WORKING DATA =
(* ===== verification/HashMapSync.v ===== *)
(** What else uses the lists of a [HashMap]: writing back, backing up, and erasing until
    enough is free. *)
From stdpp Require Import prelude gmap list.
From Stdlib Require Import ZArith Lia.
From S2P Require Import Prelude Bytes MemChunkSpec HashMap HashMapLists HashMapRep HashMapBlocks HashMapErase HashMapOrder HashMapEvict HashMapNew HashMapFind HashMapCache HashMapRefine.
Import HashMap.HashMap.

Section sync.
Context {Al : Type} {AL : Allocator Al} {ALL : AllocatorLaws Al} (hashf : list Z → Z).
Abbreviation t := (t (Al := Al)).
Implicit Types (s : t) (A : abs) (C : cache).

(** *** Steps that leave the cache *)

(** Nothing changes but what the lists do not show. *)
Definition keeps s A C s' : Prop := good hashf 0 s' A C ∧ same_cfg s s' ∧ vtData s' = vtData s ∧ _stModifyData s' = _stModifyData s.
Definition tail_chain (f : field) : option chain := match f with HDirtyTail | HSyncTail => Some SetList | HBackupTail => Some GetList | _ => None end.
Lemma tail_store_good s A C f c v : good hashf 0 s A C → tail_chain f = Some c → v = 0 ∨ v ∈ a_order A c → ∃ s', store (0, f) v s = (Ok tt, s') ∧ keeps s A C s'.
Proof.
  intros [[Hl Hc Hp Hn] HK HH HS Hcn Hi He] Hf Hv. set (W := [((0, f), v)] : list (loc * Z)).
  assert (Hx : is_Some (mem s !! (0, f))).
  { pose proof (lo_dirty_tail _ _ _ Hl) as (x1 & E1 & _). pose proof (lo_sync_tail _ _ _ Hl) as (x2 & E2 & _). pose proof (lo_backup_tail _ _ _ Hl) as (x3 & E3 & _).
    destruct f; try done; rewrite ?E1, ?E2, ?E3; by eexists. }
  assert (OW : only (PHead f) W) by (destruct f; try done; by repeat constructor). rewrite hm_store_ok by done. eexists. split; [done |]. split; [|done].
  assert (T : ∀ g d, tail_chain g = Some d → tail_ok (mem s) g (a_order A d) → tail_ok (apply_writes W (mem s)) g (a_order A d)).
  { intros g d Hg Ht. destruct (decide (g = f)) as [->|Hne]; [rewrite Hf in Hg; injection Hg as ->; exists v; split; [apply lookup_insert_eq | done] |].
    destruct Ht as (x & Ex & Hx'). exists x. split; [|done]. cbn. rewrite lookup_insert_ne; [done | congruence]. }
  constructor; try done. constructor; try done.
  - change (lists_ok (apply_writes W (mem s)) (_hash_size s) A). pose proof Hl as []. apply (relist_memory _ _ A); try done; try (by destruct f); try (by apply T).
  - eapply chains_ok_ext; [| | done | done]; cbn; [intros x g Hg | ]; apply lookup_insert_ne; destruct f; try done; intros [= <- <-]; done.
Qed.

(** What waits in the journal is written. *)
Lemma doUpdate_good s A C : good hashf 0 s A C → ∃ s', doUpdate true s = (Ok tt, s') ∧ good hashf 0 s' A C ∧ quiet s s'.
Proof.
  intros G. pose proof G as [Hr _ _ _ Hcn _ _]. pose proof (r_lists _ _ _ _ Hr) as Hl. pose proof (counting_part _ Hcn) as HJ.
  pose proof (commit_ok s [] (counting_exist _ _ _ Hcn Hl) ltac:(constructor)) as E. rewrite push_nil in E. eexists. split; [exact E |]. set (W := _stModifyData s ++ []) in *.
  assert (HP : ∀ p, p ≠ PHead HGetCount → p ≠ PHead HHitCount → at_part p W = []) by (intros p ? ?; unfold W; rewrite app_nil_r; by apply HJ).
  assert (Q : quiet s (commit W s)) by (pose proof (commit_quiet s []) as Q; rewrite push_nil in Q; apply Q; by apply HP). split; [|done].
  apply (quiet_good hashf s _ A A C C G Q); [| apply (g_keyed _ _ _ _ _ G) | apply (g_hashed _ _ _ _ _ G) | apply (g_shows _ _ _ _ _ G)].
  pose proof (commit_rep 0 [] s A A []) as R. rewrite push_nil in R. apply R; try done; try (by apply HP). fold W. pose proof Hl as [].
  apply (relist_memory _ _ A); try done; try (by apply HP); try (apply tail_same; [done | by apply HP | done]).
  intros c. rewrite HP by done. apply lo_dll.
Qed.

(** The block at the front of what is to be written. *)
Lemma tail_load s A C f c : good hashf 0 s A C → tail_chain f = Some c → ∃ v, head_ f s = (Ok v, s) ∧ (v = 0 ∨ v ∈ a_order A c).
Proof.
  intros G Hf. pose proof (r_lists _ _ _ _ (g_rep _ _ _ _ _ G)) as []. destruct f; try done; injection Hf as <-; unfold head_;
    [destruct lo_dirty_tail as (v & Ev & Hv) | destruct lo_sync_tail as (v & Ev & Hv) | destruct lo_backup_tail as (v & Ev & Hv)]; exists v; by rewrite (load_ok _ _ _ Ev).
Qed.
Lemma prev_load s A C c a : good hashf 0 s A C → a ∈ a_order A c → load (a, BPrev c) s = (Ok (prv (a_order A c) a), s) ∧ (prv (a_order A c) a = 0 ∨ prv (a_order A c) a ∈ a_order A c).
Proof.
  intros G Ha. pose proof (r_lists _ _ _ _ (g_rep _ _ _ _ _ G)) as Hl. pose proof (lo_dll _ _ _ Hl c) as D. split; [apply load_ok; by apply (dll_prev _ _ _ D) |].
  pose proof (lo_nodup _ _ _ Hl c) as Hnd. destruct (list_elem_of_split _ _ Ha) as (l & l' & E). rewrite E in *. apply NoDup_app in Hnd as (_ & _ & [Hno _]%NoDup_cons).
  rewrite prv_mid by done. destruct (lst_in l) as [?|Hin]; [by left |]. right. apply elem_of_app. by left.
Qed.
Lemma dirty_tail_back_good s A C a : good hashf 0 s A C → a ∈ a_order A SetList → ∃ s', dirty_tail_back a s = (Ok tt, s') ∧ keeps s A C s'.
Proof.
  intros G Ha. destruct (tail_load s A C HDirtyTail SetList G eq_refl) as (v & Ev & Hv). unfold dirty_tail_back. rewrite (bind_Ok _ _ _ _ _ Ev).
  destruct (v =? a); [|by exists s]. destruct (prev_load s A C SetList a G Ha) as [Ep Hp]. rewrite (bind_Ok _ _ _ _ _ Ep).
  by apply (tail_store_good s A C HDirtyTail SetList).
Qed.

(** *** The last block of the get list moves to its front *)

Definition writes_back (l : list Z) (a : Z) : list (loc * Z) :=
  [((0, HTail GetList), lst l); ((lst l, BNext GetList), 0); ((a, BPrev GetList), 0); ((a, BNext GetList), hd0 l); ((hd0 l, BPrev GetList), a); ((0, HHead GetList), a)].
(** The part of [erase] that does it. *)
Definition back_to_front (h a : Z) (r : Z * BlockData) : prog t Empty_set (Z * BlockData) :=
  let* b := head_ HBackupTail in
  (if b =? a then let* p := load (a, BPrev GetList) in update (0, HBackupTail) p else ret tt) ;;;
  let* p := load (a, BPrev GetList) in
  update (0, HTail GetList) p ;;; update (p, BNext GetList) 0 ;;; update (a, BPrev GetList) 0 ;;;
  update (a, BNext GetList) h ;;; update (h, BPrev GetList) a ;;; update (0, HHead GetList) a ;;;
  doUpdate true ;;; ret r.
Lemma apply_writes_perm (W W' : list (loc * Z)) m : NoDup W.*1 → W ≡ₚ W' → apply_writes W m = apply_writes W' m.
Proof.
  intros Hnd HP. revert m Hnd. induction HP as [|w W W' _ IH|w w' W|W W' W'' HP1 IH1 _ IH2]; intros m Hnd; [done | | |].
  - cbn in Hnd. apply NoDup_cons in Hnd as [_ Hnd]. cbn. by apply IH.
  - cbn in *. apply NoDup_cons in Hnd as [Hne _]. rewrite insert_insert_ne; [done |]. intros E. apply Hne. rewrite E. left.
  - rewrite IH1 by done. apply IH2. by rewrite <- HP1.
Qed.
Lemma writes_back_front m l a : l ≠ [] → NoDup (l ++ [a]) → 0 ∉ l ++ [a] → apply_writes (writes_back l a) m = apply_writes (writes_front GetList l a []) m.
Proof.
  intros Hne Hnd H0. destruct (mid_not l a [] Hnd H0) as (Ha & _ & Ha0 & Hl0 & _).
  assert (Hh : hd0 l ∈ l) by (destruct l; [done | left]). assert (Hll : lst l ∈ l) by (destruct (lst_in l) as [E|?]; [by apply lst_zero in E; [|intros ?; apply H0, elem_of_app; left] | done]).
  apply apply_writes_perm.
  - cbn. do 5 (apply NoDup_cons; split; [rewrite ?not_elem_of_cons; split_and!; try apply not_elem_of_nil; intros [=]; congruence |]). apply NoDup_singleton.
  - unfold writes_back, writes_front. change (hd0 []) with 0. cbn [app].
    set (w1 := ((0, HTail GetList), lst l)). set (w2 := ((lst l, BNext GetList), 0)). set (w3 := ((a, BPrev GetList), 0)). set (w4 := ((a, BNext GetList), hd0 l)). set (w5 := ((hd0 l, BPrev GetList), a)). set (w6 := ((0, HHead GetList), a)).
    change ([w1; w2; w3; w4; w5; w6] ≡ₚ [w4; w5; w6; w3; w2; w1]). solve_Permutation.
Qed.
Lemma back_to_front_ok s A C l a k r : good hashf 0 s A C → a_order A GetList = l ++ [a] → l ≠ [] → key_at A a = Some k →
  ∃ s', back_to_front (hd0 l) a r s = (Ok r, s') ∧ good hashf 0 s' (to_front GetList a A) (touch GetList k C) ∧ quiet s s'.
Proof.
  intros G E Hne Hk. pose proof G as [Hr _ _ _ Hcnt _ _]. pose proof Hr as [Hl _ _ _]. pose proof (lo_nodup _ _ _ Hl GetList) as Hnd. pose proof (order_nonzero _ _ _ _ GetList Hr) as H0. pose proof (lo_dll _ _ _ Hl GetList) as D.
  rewrite E in Hnd, H0, D. assert (Hin : a ∈ a_order A GetList) by (rewrite E; apply elem_of_app; right; left).
  destruct (front_around GetList l a [] Hnd H0 Hne s D) as (Eh & Et & _ & Ep & En & Hha & _ & Hl0). pose proof D as [_ _ Dn Dp].
  assert (Hh : hd0 l ∈ l) by (destruct l; [done | left]). assert (Hll : lst l ∈ l) by (destruct (lst_in l); done).
  unfold back_to_front. destruct (lo_backup_tail _ _ _ Hl) as (v & Ev & Hv). rewrite (bind_Ok _ _ _ _ _ (load_ok _ _ _ Ev)). assert (R : room 10 s) by (destruct Hcnt; unfold room; lia).
  assert (F1 : (if v =? a then let* p := load (a, BPrev GetList) in update (0, HBackupTail) p else ret tt) s = (Ok tt, push (writes_tail l a HBackupTail v) s) ∧ exist (mem s) (writes_tail l a HBackupTail v) ∧ zlen (writes_tail l a HBackupTail v) ≤ 1).
  { unfold writes_tail. destruct (v =? a); [|rewrite push_nil; split_and!; [done | constructor | cbn; lia]]. rewrite (bind_Ok _ _ _ _ _ (load_ok _ _ _ Ep)).
    split_and!; [apply hm_update_ok; unfold room in *; lia | | cbn; lia]. apply Forall_singleton. cbn. rewrite Ev. by eexists. }
  destruct F1 as (F1 & X1 & L1). set (Wb := writes_tail l a HBackupTail v) in *. rewrite (bind_Ok _ _ _ _ _ F1), (bind_Ok _ _ _ _ _ (load_ok (a, BPrev GetList) _ (push Wb s) Ep)).
  do 6 (let W := journal in erewrite (then_push (update _ _) _ W) by (apply hm_update_ok; room)). rewrite <- !app_assoc. cbn [app]. change (_ :: _ :: _ :: _ :: _ :: [_]) with (writes_back l a).
  assert (X2 : exist (mem s) (writes_back l a)).
  { repeat apply Forall_cons_2; try apply Forall_nil_2; cbn; [done | rewrite (Dn (lst l)) by (apply elem_of_app; by left) | rewrite Ep | rewrite En | rewrite (Dp (hd0 l)) by (apply elem_of_app; by left) | rewrite Eh]; by eexists. }
  set (Wf := writes_back l a) in *. rewrite (bind_Ok _ _ _ _ _ (commit_ok s (Wb ++ Wf) (counting_exist _ _ _ Hcnt Hl) (exist_app _ _ _ X1 X2))).
  assert (OWb : only (PHead HBackupTail) Wb) by by apply writes_tail_only. assert (OWf : only (PList GetList) Wf) by (by repeat constructor). pose proof (counting_part _ Hcnt) as HJ.
  set (W := _stModifyData s ++ Wb ++ Wf). assert (EC : at_part PChunk W = []) by (unfold W; by parts). assert (EU : at_part (PHead HUsedChunk) W = []) by (unfold W; by parts).
  assert (Q : quiet s (commit W (push (Wb ++ Wf) s))) by by apply commit_quiet.
  eexists. split; [done |]. split; [|done]. apply (quiet_good hashf s _ A _ C _ G Q); [| apply (g_keyed _ _ _ _ _ G) | apply (g_hashed _ _ _ _ _ G) | apply shows_front; [apply (g_shows _ _ _ _ _ G) | done | done]].
  apply (commit_rep 0 [] s A); [done | | done | done | done].
  change (lists_ok (apply_writes W (mem s)) (_hash_size s) (to_front GetList a A)). apply (relist_memory _ _ A); try done; try (unfold W; by parts).
  - intros c. apply to_front_perm; [|apply (lo_nodup _ _ _ Hl)]. apply (lo_dom _ _ _ Hl), (lo_dom _ _ _ Hl GetList). done.
  - intros c. destruct (decide (c = GetList)) as [->|Hc].
    + replace (at_part (PList GetList) W) with Wf by (unfold W; by parts). unfold Wf. rewrite writes_back_front by done. rewrite to_front_order, E, front_split by done. rewrite app_nil_r.
      pose proof (dll_front GetList (mem s) l a [] Hne Hnd H0 D) as D'. by rewrite app_nil_r in D'.
    + rewrite to_front_other by done. replace (at_part (PList c) W) with ([] : list (loc * Z)); [apply (lo_dll _ _ _ Hl) |]. destruct c; [unfold W; symmetry; by parts | done].
  - apply tail_same; [done | unfold W; by parts | apply (lo_dirty_tail _ _ _ Hl)].
  - apply tail_same; [done | unfold W; by parts | apply (lo_sync_tail _ _ _ Hl)].
  - unfold tail_ok. rewrite (apply_part W (PHead HBackupTail)) by done. replace (at_part (PHead HBackupTail) W) with Wb by (unfold W; by parts).
    rewrite E in Hv. destruct (tail_after l a [] Hnd H0 (mem s) HBackupTail v Ev Hv) as (v' & Ev' & Hv'). exists v'. split; [done |]. rewrite E. rewrite elem_of_app, elem_of_cons in *. tauto.
Qed.
End sync.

WHAT YOU NEED TO DO = If a line in the data above holds the word "From", count it, and give only the final number.

RESULT = 3